→ **What is being asked**
Reproduce each line below with no alterations.

START Record set

(** * PDF417 detector (zxing/pdf417/detector/Detector.cpp)

    A shallow embedding of the PDF417 symbol locator: guard-pattern search
    over image rows, the fixed-point variance score, the sixteen-slot vertex
    vector, wide-bar tracing, line intersection, dimension estimation and the
    sampling call.

    Conventions of the embedding:
    - [int], [long] and [size_t] values are integers in [Z]; every C++
      operation whose result could leave the type's range is written with the
      corresponding wrap ([to_int], [to_long], [to_size_t]), two's
      complement as on the x86-64 target;
    - [float] is IEEE-754 binary32 ([SpecFloat] at precision 24, emax 128),
      [double] is binary64; expressions are evaluated in their declared type;
    - a [std::vector<Ref<ResultPoint> >] is a [list (option ResultPoint)],
      [None] being the null [Ref];
    - loops whose trip count is not a known bound take a fuel argument and
      report its exhaustion as a separate outcome. *)

From Stdlib Require Import ZArith Bool Lia String.
From Stdlib Require Import Floats.SpecFloat.
From stdpp Require Import base list.

Local Open Scope Z_scope.

(** ** Machine integers *)

Module MachineInt.

Definition INT_MAX : Z := 2147483647.
Definition INT_MIN : Z := -2147483648.

(** Conversion to a 32-bit [int]. *)
Definition to_int (z : Z) : Z := (z + 2 ^ 31) mod 2 ^ 32 - 2 ^ 31.

(** Conversion to a 64-bit [long]. *)
Definition to_long (z : Z) : Z := (z + 2 ^ 63) mod 2 ^ 64 - 2 ^ 63.

(** Conversion to a 64-bit [size_t]. *)
Definition to_size_t (z : Z) : Z := z mod 2 ^ 64.

End MachineInt.
Export MachineInt.

(** ** Single and double precision floating point *)

Module F32.

Definition prec : Z := 24.
Definition emax : Z := 128.

Definition add := SFadd prec emax.
Definition sub := SFsub prec emax.
Definition mul := SFmul prec emax.
Definition div := SFdiv prec emax.
Definition sqrt := SFsqrt prec emax.
Definition abs := SFabs.
Definition ltb := SFltb.
Definition eqb := SFeqb.

(** [(float) z] for an integer [z]. *)
Definition of_int (z : Z) : spec_float := binary_normalize prec emax z 0 false.

(** The decimal literal [n / 10^d] written with an [f] suffix: the nearest
    binary32 value (both operands are exact, the quotient is rounded once). *)
Definition of_decimal (n : Z) (d : Z) : spec_float :=
  div (of_int n) (of_int (10 ^ d)).

Definition infinity : spec_float := S754_infinity false.

(** [(int) f]: truncation toward zero. A value that does not fit (or a NaN)
    is undefined in C++; the x86 conversion instruction yields [INT_MIN]. *)
Definition to_int (f : spec_float) : Z :=
  match f with
  | S754_zero _ => 0
  | S754_finite s m e =>
      let mag := match e with
                 | Zneg p => Z.shiftr (Zpos m) (Zpos p)
                 | _ => Z.shiftl (Zpos m) e
                 end in
      let v := if s then - mag else mag in
      if (INT_MIN <=? v) && (v <=? INT_MAX) then v else INT_MIN
  | _ => INT_MIN
  end.

(** [std::max(a, b)]: [(a < b) ? b : a]. *)
Definition max (a b : spec_float) : spec_float := if ltb a b then b else a.

End F32.

Module F64.

Definition prec : Z := 53.
Definition emax : Z := 1024.

(** Promotion of a [float] to [double] (exact). *)
Definition of_float (f : spec_float) : spec_float :=
  match f with
  | S754_finite s m e => binary_normalize prec emax (cond_Zopp s (Zpos m)) e s
  | _ => f
  end.

Definition of_int (z : Z) : spec_float := binary_normalize prec emax z 0 false.

(** The decimal literal [n * 10^-d] for [n] and [10^d] below [2^53]. *)
Definition of_decimal (n : Z) (d : Z) : spec_float :=
  SFdiv prec emax (of_int n) (of_int (10 ^ d)).

Definition ltb := SFltb.

End F64.

Abbreviation float := spec_float.

(** ** The binary image *)

(** [BitMatrix] is declared in zxing/common/BitMatrix.h; the detector uses its
    dimensions and the pixel test [get(x, y)] ([true] is black). *)
Record BitMatrix : Type := mkBitMatrix {
  getWidth : Z;
  getHeight : Z;
  get : Z -> Z -> bool
}.

Definition inBounds (matrix : BitMatrix) (x y : Z) : bool :=
  (0 <=? x) && (x <? getWidth matrix) && (0 <=? y) && (y <? getHeight matrix).

Record ResultPoint : Type := mkResultPoint { getX : float; getY : float }.

Module Detector.

(** ** Constants *)

(** [(int) ((1 << 8) * 0.42f)] and [(int) ((1 << 8) * 0.8f)]. *)
Definition MAX_AVG_VARIANCE : Z :=
  F32.to_int (F32.mul (F32.of_int (Z.shiftl 1 8)) (F32.of_decimal 42 2)).
Definition MAX_INDIVIDUAL_VARIANCE : Z :=
  F32.to_int (F32.mul (F32.of_int (Z.shiftl 1 8)) (F32.of_decimal 8 1)).

Definition START_PATTERN : list Z := [8; 1; 1; 1; 1; 1; 1; 3].
Definition START_PATTERN_REVERSE : list Z := [3; 1; 1; 1; 1; 1; 1; 8].
Definition STOP_PATTERN : list Z := [7; 1; 1; 3; 1; 1; 1; 2; 1].
Definition STOP_PATTERN_REVERSE : list Z := [1; 2; 1; 1; 1; 3; 1; 1; 7].

Definition SIZEOF_START_PATTERN : nat := length START_PATTERN.
Definition SIZEOF_START_PATTERN_REVERSE : nat := length START_PATTERN_REVERSE.
Definition SIZEOF_STOP_PATTERN : nat := length STOP_PATTERN.
Definition SIZEOF_STOP_PATTERN_REVERSE : nat := length STOP_PATTERN_REVERSE.
Definition COUNT_VERTICES : nat := 16.

(** ** patternMatchVariance *)

(** Array read [a[i]] of an [int] array; past the end the C++ read is
    undefined, the model yields 0. *)
Definition elem (a : list Z) (i : nat) : Z := default 0 (a !! i).

(** First loop: [total += counters[i]; patternLength += pattern[i]], both
    accumulators being [size_t]. *)
Fixpoint sumLoop (pattern : list Z) (counters : list Z) (i : nat)
    (total patternLength : Z) : Z * Z :=
  match counters with
  | [] => (total, patternLength)
  | c :: rest =>
      sumLoop pattern rest (S i)
        (to_size_t (total + to_size_t c))
        (to_size_t (patternLength + to_size_t (elem pattern i)))
  end.

(** [int unitBarWidth = (total << 8) / patternLength]. *)
Definition unitBarWidth (total patternLength : Z) : Z :=
  to_int (to_size_t (Z.shiftl total 8) / patternLength).

(** [maxIndividualVariance = (maxIndividualVariance * unitBarWidth) >> 8]. *)
Definition scaledCap (maxIndividualVariance unitBarWidth : Z) : Z :=
  Z.shiftr (to_int (maxIndividualVariance * unitBarWidth)) 8.

(** Body of the second loop for one element: the element's variance. *)
Definition variance (c p unitBarWidth : Z) : Z :=
  let counter := to_int (Z.shiftl c 8) in
  let scaledPattern := to_int (p * unitBarWidth) in
  if counter >? scaledPattern
  then to_int (counter - scaledPattern)
  else to_int (scaledPattern - counter).

(** Second loop; [None] is the early [return INT_MAX]. *)
Fixpoint varianceLoop (pattern : list Z) (unitBarWidth maxIndividualVariance : Z)
    (counters : list Z) (x : nat) (totalVariance : Z) : option Z :=
  match counters with
  | [] => Some totalVariance
  | c :: rest =>
      let v := variance c (elem pattern x) unitBarWidth in
      if v >? maxIndividualVariance then None
      else varianceLoop pattern unitBarWidth maxIndividualVariance rest (S x)
             (to_int (totalVariance + v))
  end.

END Record set

→ **Result**
(** * PDF417 detector (zxing/pdf417/detector/Detector.cpp)

    A shallow embedding of the PDF417 symbol locator: guard-pattern search
    over image rows, the fixed-point variance score, the sixteen-slot vertex
    vector, wide-bar tracing, line intersection, dimension estimation and the
    sampling call.

    Conventions of the embedding:
    - [int], [long] and [size_t] values are integers in [Z]; every C++
      operation whose result could leave the type's range is written with the
      corresponding wrap ([to_int], [to_long], [to_size_t]), two's
      complement as on the x86-64 target;
    - [float] is IEEE-754 binary32 ([SpecFloat] at precision 24, emax 128),
      [double] is binary64; expressions are evaluated in their declared type;
    - a [std::vector<Ref<ResultPoint> >] is a [list (option ResultPoint)],
      [None] being the null [Ref];
    - loops whose trip count is not a known bound take a fuel argument and
      report its exhaustion as a separate outcome. *)

From Stdlib Require Import ZArith Bool Lia String.
From Stdlib Require Import Floats.SpecFloat.
From stdpp Require Import base list.

Local Open Scope Z_scope.

(** ** Machine integers *)

Module MachineInt.

Definition INT_MAX : Z := 2147483647.
Definition INT_MIN : Z := -2147483648.

(** Conversion to a 32-bit [int]. *)
Definition to_int (z : Z) : Z := (z + 2 ^ 31) mod 2 ^ 32 - 2 ^ 31.

(** Conversion to a 64-bit [long]. *)
Definition to_long (z : Z) : Z := (z + 2 ^ 63) mod 2 ^ 64 - 2 ^ 63.

(** Conversion to a 64-bit [size_t]. *)
Definition to_size_t (z : Z) : Z := z mod 2 ^ 64.

End MachineInt.
Export MachineInt.

(** ** Single and double precision floating point *)

Module F32.

Definition prec : Z := 24.
Definition emax : Z := 128.

Definition add := SFadd prec emax.
Definition sub := SFsub prec emax.
Definition mul := SFmul prec emax.
Definition div := SFdiv prec emax.
Definition sqrt := SFsqrt prec emax.
Definition abs := SFabs.
Definition ltb := SFltb.
Definition eqb := SFeqb.

(** [(float) z] for an integer [z]. *)
Definition of_int (z : Z) : spec_float := binary_normalize prec emax z 0 false.

(** The decimal literal [n / 10^d] written with an [f] suffix: the nearest
    binary32 value (both operands are exact, the quotient is rounded once). *)
Definition of_decimal (n : Z) (d : Z) : spec_float :=
  div (of_int n) (of_int (10 ^ d)).

Definition infinity : spec_float := S754_infinity false.

(** [(int) f]: truncation toward zero. A value that does not fit (or a NaN)
    is undefined in C++; the x86 conversion instruction yields [INT_MIN]. *)
Definition to_int (f : spec_float) : Z :=
  match f with
  | S754_zero _ => 0
  | S754_finite s m e =>
      let mag := match e with
                 | Zneg p => Z.shiftr (Zpos m) (Zpos p)
                 | _ => Z.shiftl (Zpos m) e
                 end in
      let v := if s then - mag else mag in
      if (INT_MIN <=? v) && (v <=? INT_MAX) then v else INT_MIN
  | _ => INT_MIN
  end.

(** [std::max(a, b)]: [(a < b) ? b : a]. *)
Definition max (a b : spec_float) : spec_float := if ltb a b then b else a.

End F32.

Module F64.

Definition prec : Z := 53.
Definition emax : Z := 1024.

(** Promotion of a [float] to [double] (exact). *)
Definition of_float (f : spec_float) : spec_float :=
  match f with
  | S754_finite s m e => binary_normalize prec emax (cond_Zopp s (Zpos m)) e s
  | _ => f
  end.

Definition of_int (z : Z) : spec_float := binary_normalize prec emax z 0 false.

(** The decimal literal [n * 10^-d] for [n] and [10^d] below [2^53]. *)
Definition of_decimal (n : Z) (d : Z) : spec_float :=
  SFdiv prec emax (of_int n) (of_int (10 ^ d)).

Definition ltb := SFltb.

End F64.

Abbreviation float := spec_float.

(** ** The binary image *)

(** [BitMatrix] is declared in zxing/common/BitMatrix.h; the detector uses its
    dimensions and the pixel test [get(x, y)] ([true] is black). *)
Record BitMatrix : Type := mkBitMatrix {
  getWidth : Z;
  getHeight : Z;
  get : Z -> Z -> bool
}.

Definition inBounds (matrix : BitMatrix) (x y : Z) : bool :=
  (0 <=? x) && (x <? getWidth matrix) && (0 <=? y) && (y <? getHeight matrix).

Record ResultPoint : Type := mkResultPoint { getX : float; getY : float }.

Module Detector.

(** ** Constants *)

(** [(int) ((1 << 8) * 0.42f)] and [(int) ((1 << 8) * 0.8f)]. *)
Definition MAX_AVG_VARIANCE : Z :=
  F32.to_int (F32.mul (F32.of_int (Z.shiftl 1 8)) (F32.of_decimal 42 2)).
Definition MAX_INDIVIDUAL_VARIANCE : Z :=
  F32.to_int (F32.mul (F32.of_int (Z.shiftl 1 8)) (F32.of_decimal 8 1)).

Definition START_PATTERN : list Z := [8; 1; 1; 1; 1; 1; 1; 3].
Definition START_PATTERN_REVERSE : list Z := [3; 1; 1; 1; 1; 1; 1; 8].
Definition STOP_PATTERN : list Z := [7; 1; 1; 3; 1; 1; 1; 2; 1].
Definition STOP_PATTERN_REVERSE : list Z := [1; 2; 1; 1; 1; 3; 1; 1; 7].

Definition SIZEOF_START_PATTERN : nat := length START_PATTERN.
Definition SIZEOF_START_PATTERN_REVERSE : nat := length START_PATTERN_REVERSE.
Definition SIZEOF_STOP_PATTERN : nat := length STOP_PATTERN.
Definition SIZEOF_STOP_PATTERN_REVERSE : nat := length STOP_PATTERN_REVERSE.
Definition COUNT_VERTICES : nat := 16.

(** ** patternMatchVariance *)

(** Array read [a[i]] of an [int] array; past the end the C++ read is
    undefined, the model yields 0. *)
Definition elem (a : list Z) (i : nat) : Z := default 0 (a !! i).

(** First loop: [total += counters[i]; patternLength += pattern[i]], both
    accumulators being [size_t]. *)
Fixpoint sumLoop (pattern : list Z) (counters : list Z) (i : nat)
    (total patternLength : Z) : Z * Z :=
  match counters with
  | [] => (total, patternLength)
  | c :: rest =>
      sumLoop pattern rest (S i)
        (to_size_t (total + to_size_t c))
        (to_size_t (patternLength + to_size_t (elem pattern i)))
  end.

(** [int unitBarWidth = (total << 8) / patternLength]. *)
Definition unitBarWidth (total patternLength : Z) : Z :=
  to_int (to_size_t (Z.shiftl total 8) / patternLength).

(** [maxIndividualVariance = (maxIndividualVariance * unitBarWidth) >> 8]. *)
Definition scaledCap (maxIndividualVariance unitBarWidth : Z) : Z :=
  Z.shiftr (to_int (maxIndividualVariance * unitBarWidth)) 8.

(** Body of the second loop for one element: the element's variance. *)
Definition variance (c p unitBarWidth : Z) : Z :=
  let counter := to_int (Z.shiftl c 8) in
  let scaledPattern := to_int (p * unitBarWidth) in
  if counter >? scaledPattern
  then to_int (counter - scaledPattern)
  else to_int (scaledPattern - counter).

(** Second loop; [None] is the early [return INT_MAX]. *)
Fixpoint varianceLoop (pattern : list Z) (unitBarWidth maxIndividualVariance : Z)
    (counters : list Z) (x : nat) (totalVariance : Z) : option Z :=
  match counters with
  | [] => Some totalVariance
  | c :: rest =>
      let v := variance c (elem pattern x) unitBarWidth in
      if v >? maxIndividualVariance then None
      else varianceLoop pattern unitBarWidth maxIndividualVariance rest (S x)
             (to_int (totalVariance + v))
  end.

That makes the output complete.